Das ist eigentlich keine frage, sondern eine dreifache tese. Ich fange mal hinten an:
3. Eine natürliche entwicklung gibt es bei der sprache. Reformgegner verwechseln oft sprache und rechtschreibung. Das eine ist 100'000 jahre alt, das andere knapp 200. Das eine lernt man zu hause, das andere wird (wie alles, was man in der schule lernt) in der schule von oben diktiert. Seit es die schulpflicht gibt, bestimmt der staat, welche rechtschreibung gelernt wird – die amtliche schulrechtschreibung. Das ist auf der ganzen welt so. Ein schüler, der auf natürliche weise «fogel» schreibt, wird «belehrt» wird, er müsse «Vogel» schreiben.
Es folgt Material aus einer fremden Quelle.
Lemma NewRequest_plain method target body req :
  NewRequest method target body = inr req -> rq_BasicAuth req = None /\ rq_URL req = target.
Proof. unfold NewRequest. destruct (Parse target); [done|]. by intros [= <-]. Qed.

Lemma safe_new_request {B} method target body h (k : HttpRequest -> act B) Q :
  (forall e, safely (h e) Q) ->
  (forall req, rq_BasicAuth req = None -> rq_URL req = target -> safely (k req) Q) ->
  safely (try (Ret (NewRequest method target body)) h k) Q.
Proof.
  intros Hh Hk. eapply (safe_try _ _ _ _ _ (fun req => rq_BasicAuth req = None /\ rq_URL req = target)).
  - destruct (NewRequest _ _ _) eqn:E; [done|]. by eapply NewRequest_plain.
  - done.
  - intros req [Ha Hu]. by apply Hk.
Qed.

Lemma safe_fetch_list what url dec : safely (fetch_list what url dec) any.
Proof.
  unfold fetch_list. apply safe_new_request; [done|]. intros req Ha Hu.
  safe_step; [eapply safe_mono; [|by apply safe_do; intros ?]; by intros []|repeat safe_step..].
Qed.

Lemma safe_collect_tags host repo insecure tags : forall images,
  safely (collect_tags host repo insecure tags images) any.
Proof.
  induction tags as [|tag tags IH]; intros images; cbn [collect_tags]; [done|].
  safe_step; [unfold collectImageInfo; repeat safe_step|]. intros img _. apply IH.
Qed.

Lemma safe_collect_repos host insecure repos : forall images,
  safely (collect_repos host insecure repos images) any.
Proof.
  induction repos as [|repo repos IH]; intros images; cbn [collect_repos]; [done|].
  safe_step; [apply safe_fetch_list|]. intros tags _. safe_step; [|intros images' _; apply IH].
  destruct tags as [e|tags]; [done|apply safe_collect_tags].
Qed.

Lemma safe_sample_cpu samples : forall total count, safely (sample_cpu samples total count) any.
Proof.
  induction samples as [|n IH]; intros total count; cbn [sample_cpu]; [done|].
  safe_step; [repeat safe_step|]. intros [e|] _; [done|]. safe_step; [repeat safe_step|].
  intros [|x l] _; apply IH.
Qed.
2. Die historische entwicklung hat man selbstverständlich berücksichtigt. Was spricht dagegen? Und warum hätte die entwicklung 1996 nicht weitergehen sollen?
1. Da die amtliche schulrechtschreibung nur für die schule gilt, ist sie keine wesentliche staatsaufgabe. Wenn sie das wäre, müsste der entscheidungsweg in der verfassung festgelegt werden. In der Schweiz haben wir ja sehr viele sachabstimmungen, aber hier ist niemand auf die idee gekommen, eine volksabstimmung zur schulrechtschreibung zu fordern. Es gibt umfragen, die eine bis 90-prozentige opposition zeigen. Anderseits weiss man, dass mindestens zwei drittel die rechtschreibung gar nicht beherrschen. 90 prozent von einem drittel sind keine mehrheit!
Unser verein Bund für vereinfachte rechtschreibung leistet übrigens einen beitrag an eine natürliche entwicklung, indem wir für uns die unnötige substantivgrossschreibung abschaffen.